§ Requirement
Down to the final line, write out the data below exactly.

§ Source information
- - - -
Lemma bufs_add_loop_spec fuel data B :
  bufs_ok B -> (length data + length (after B) + (max_chunk B - chunk_used B) <= fuel)%nat ->
  exists rv B', bufs_add_loop malloc fuel data B = Some (rv, B') /\ add_result data B rv B'.
Proof.
  revert data B. induction fuel as [|fuel IH]; intros data B HB Hf.
  - destruct data; [|simpl in Hf; lia]. exists 0, B. split; [done|]. split; [done|]. exists 0%nat.
    rewrite take_nil, app_nil_r. split; [done|]. left. simpl. lia.
  - destruct data as [|x data].
    { exists 0, B. split; [done|]. split; [done|]. exists 0%nat.
      rewrite take_nil, app_nil_r. split; [done|]. left. simpl. lia. }
    set (dat := x :: data) in *. assert (Hlen : (0 < length dat)%nat) by (simpl; lia).
    cbn [bufs_add_loop]. fold dat. destruct (buf_avail (cur B) `min` length dat)%nat as [|k] eqn:Ek.
    + assert (Eav : buf_avail (cur B) = 0%nat) by lia.
      destruct (alloc_chain_spec B HB)
        as [(B1 & -> & HB1 & Ec & Er & _ & El & _ & _ & _ & Hm)|[(-> & Er)|(-> & Hn)]]; cbn [Z.eqb negb].
      * destruct (IH dat B1 HB1 ltac:(lia)) as (rv & B' & E & HB' & n & Hc & Hr).
        exists rv, B'. split; [done|]. split; [done|]. exists n. rewrite Hc, Ec. split; [done|].
        rewrite Eav in Er. simpl in Er. rewrite <- Er, <- El. done.
      * exists NGHTTP2_ERR_BUFFER_ERROR, B. split; [done|]. split; [done|]. exists 0%nat.
        rewrite take_0, app_nil_r. split; [done|]. right. left. lia.
      * exists NGHTTP2_ERR_NOMEM, B. split; [done|]. split; [done|]. exists 0%nat.
        rewrite take_0, app_nil_r. auto.
    + rewrite <- Ek. set (w := (buf_avail (cur B) `min` length dat)%nat) in *.
      assert (Hw : (w <= length dat)%nat) by lia.
      destruct (buf_append_spec (cur B) (take w dat)) as (b & -> & Hb & Hd & Hav & _).
      { pose proof (bo_bufs _ HB) as H. unfold chain in H. apply Forall_app in H as [_ H]. by inversion_clear H. }
      { rewrite length_take. lia. }
      rewrite length_take in Hav. cbn [mbind option_bind].
      destruct (IH (drop w dat) (set_cur b B)) as (rv & B' & E & HB' & n & Hc & Hr).
      { by apply set_cur_ok. }
      { rewrite length_drop. cbn [after max_chunk chunk_used set_cur]. lia. }
      exists rv, B'. split; [exact E|]. split; [done|]. exists (w + n)%nat.
      rewrite Hc, (set_cur_contents B b (take w dat)) by done. rewrite <- app_assoc.
      split; [by rewrite take_take_drop|]. rewrite length_drop in Hr. pose proof (set_cur_room B b) as Hro.
      cbn [chunk_length set_cur] in Hr. destruct Hr as [(-> & -> & Hr)|[(-> & -> & Hr)|Hr]]; [left|right; left|by right; right];
        (split; [done|]); lia.
Qed.
End AllocFacts.

Lemma cur_ok B : bufs_ok B -> buf_ok (cur B).
Proof. intros HB. pose proof (bo_bufs _ HB) as H. unfold chain in H. apply Forall_app in H as [_ H]. by inversion_clear H. Qed.

(** Bytes that fit into the current buffer go there. *)
Lemma bufs_add_cur malloc data B :
  bufs_ok B -> (length data <= buf_avail (cur B))%nat ->
  exists b, nghttp2_bufs_add malloc data B = Some (0, set_cur b B) /\ buf_ok b /\
    buf_data b = buf_data (cur B) ++ data /\ buf_avail b = (buf_avail (cur B) - length data)%nat.
Proof.
  intros HB Hd. unfold nghttp2_bufs_add.
  assert (Hm : (0 < max_chunk B)%nat).
  { pose proof (bo_used _ HB). pose proof (bo_max _ HB). unfold chain in *. rewrite length_app in *. simpl in *. lia. }
  destruct (length data + length (after B) + max_chunk B)%nat as [|fuel] eqn:Ef; [lia|].
  destruct data as [|x data].
  - exists (cur B). rewrite app_nil_r. split; [by destruct B|]. split; [by apply cur_ok|]. split; [done|simpl; lia].
  - set (dat := x :: data) in *. cbn [bufs_add_loop]. fold dat.
    replace (buf_avail (cur B) `min` length dat)%nat with (length dat) by lia.
    assert (Hl : (0 < length dat)%nat) by (simpl; lia).
    destruct (length dat) as [|k] eqn:El; [lia|]. rewrite <- El, firstn_all, drop_all.
    destruct (buf_append_spec (cur B) dat) as (b & -> & Hb & Hdat & Hav & _); [by apply cur_ok|lia|].
    exists b. cbn [mbind option_bind]. split; [by destruct fuel|]. split; [done|]. split; [done|lia].
Qed.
- - - -
§ Exercise answer
Lemma bufs_add_loop_spec fuel data B :
  bufs_ok B -> (length data + length (after B) + (max_chunk B - chunk_used B) <= fuel)%nat ->
  exists rv B', bufs_add_loop malloc fuel data B = Some (rv, B') /\ add_result data B rv B'.
Proof.
  revert data B. induction fuel as [|fuel IH]; intros data B HB Hf.
  - destruct data; [|simpl in Hf; lia]. exists 0, B. split; [done|]. split; [done|]. exists 0%nat.
    rewrite take_nil, app_nil_r. split; [done|]. left. simpl. lia.
  - destruct data as [|x data].
    { exists 0, B. split; [done|]. split; [done|]. exists 0%nat.
      rewrite take_nil, app_nil_r. split; [done|]. left. simpl. lia. }
    set (dat := x :: data) in *. assert (Hlen : (0 < length dat)%nat) by (simpl; lia).
    cbn [bufs_add_loop]. fold dat. destruct (buf_avail (cur B) `min` length dat)%nat as [|k] eqn:Ek.
    + assert (Eav : buf_avail (cur B) = 0%nat) by lia.
      destruct (alloc_chain_spec B HB)
        as [(B1 & -> & HB1 & Ec & Er & _ & El & _ & _ & _ & Hm)|[(-> & Er)|(-> & Hn)]]; cbn [Z.eqb negb].
      * destruct (IH dat B1 HB1 ltac:(lia)) as (rv & B' & E & HB' & n & Hc & Hr).
        exists rv, B'. split; [done|]. split; [done|]. exists n. rewrite Hc, Ec. split; [done|].
        rewrite Eav in Er. simpl in Er. rewrite <- Er, <- El. done.
      * exists NGHTTP2_ERR_BUFFER_ERROR, B. split; [done|]. split; [done|]. exists 0%nat.
        rewrite take_0, app_nil_r. split; [done|]. right. left. lia.
      * exists NGHTTP2_ERR_NOMEM, B. split; [done|]. split; [done|]. exists 0%nat.
        rewrite take_0, app_nil_r. auto.
    + rewrite <- Ek. set (w := (buf_avail (cur B) `min` length dat)%nat) in *.
      assert (Hw : (w <= length dat)%nat) by lia.
      destruct (buf_append_spec (cur B) (take w dat)) as (b & -> & Hb & Hd & Hav & _).
      { pose proof (bo_bufs _ HB) as H. unfold chain in H. apply Forall_app in H as [_ H]. by inversion_clear H. }
      { rewrite length_take. lia. }
      rewrite length_take in Hav. cbn [mbind option_bind].
      destruct (IH (drop w dat) (set_cur b B)) as (rv & B' & E & HB' & n & Hc & Hr).
      { by apply set_cur_ok. }
      { rewrite length_drop. cbn [after max_chunk chunk_used set_cur]. lia. }
      exists rv, B'. split; [exact E|]. split; [done|]. exists (w + n)%nat.
      rewrite Hc, (set_cur_contents B b (take w dat)) by done. rewrite <- app_assoc.
      split; [by rewrite take_take_drop|]. rewrite length_drop in Hr. pose proof (set_cur_room B b) as Hro.
      cbn [chunk_length set_cur] in Hr. destruct Hr as [(-> & -> & Hr)|[(-> & -> & Hr)|Hr]]; [left|right; left|by right; right];
        (split; [done|]); lia.
Qed.
End AllocFacts.

Lemma cur_ok B : bufs_ok B -> buf_ok (cur B).
Proof. intros HB. pose proof (bo_bufs _ HB) as H. unfold chain in H. apply Forall_app in H as [_ H]. by inversion_clear H. Qed.

(** Bytes that fit into the current buffer go there. *)
Lemma bufs_add_cur malloc data B :
  bufs_ok B -> (length data <= buf_avail (cur B))%nat ->
  exists b, nghttp2_bufs_add malloc data B = Some (0, set_cur b B) /\ buf_ok b /\
    buf_data b = buf_data (cur B) ++ data /\ buf_avail b = (buf_avail (cur B) - length data)%nat.
Proof.
  intros HB Hd. unfold nghttp2_bufs_add.
  assert (Hm : (0 < max_chunk B)%nat).
  { pose proof (bo_used _ HB). pose proof (bo_max _ HB). unfold chain in *. rewrite length_app in *. simpl in *. lia. }
  destruct (length data + length (after B) + max_chunk B)%nat as [|fuel] eqn:Ef; [lia|].
  destruct data as [|x data].
  - exists (cur B). rewrite app_nil_r. split; [by destruct B|]. split; [by apply cur_ok|]. split; [done|simpl; lia].
  - set (dat := x :: data) in *. cbn [bufs_add_loop]. fold dat.
    replace (buf_avail (cur B) `min` length dat)%nat with (length dat) by lia.
    assert (Hl : (0 < length dat)%nat) by (simpl; lia).
    destruct (length dat) as [|k] eqn:El; [lia|]. rewrite <- El, firstn_all, drop_all.
    destruct (buf_append_spec (cur B) dat) as (b & -> & Hb & Hdat & Hav & _); [by apply cur_ok|lia|].
    exists b. cbn [mbind option_bind]. split; [by destruct fuel|]. split; [done|]. split; [done|lia].
Qed.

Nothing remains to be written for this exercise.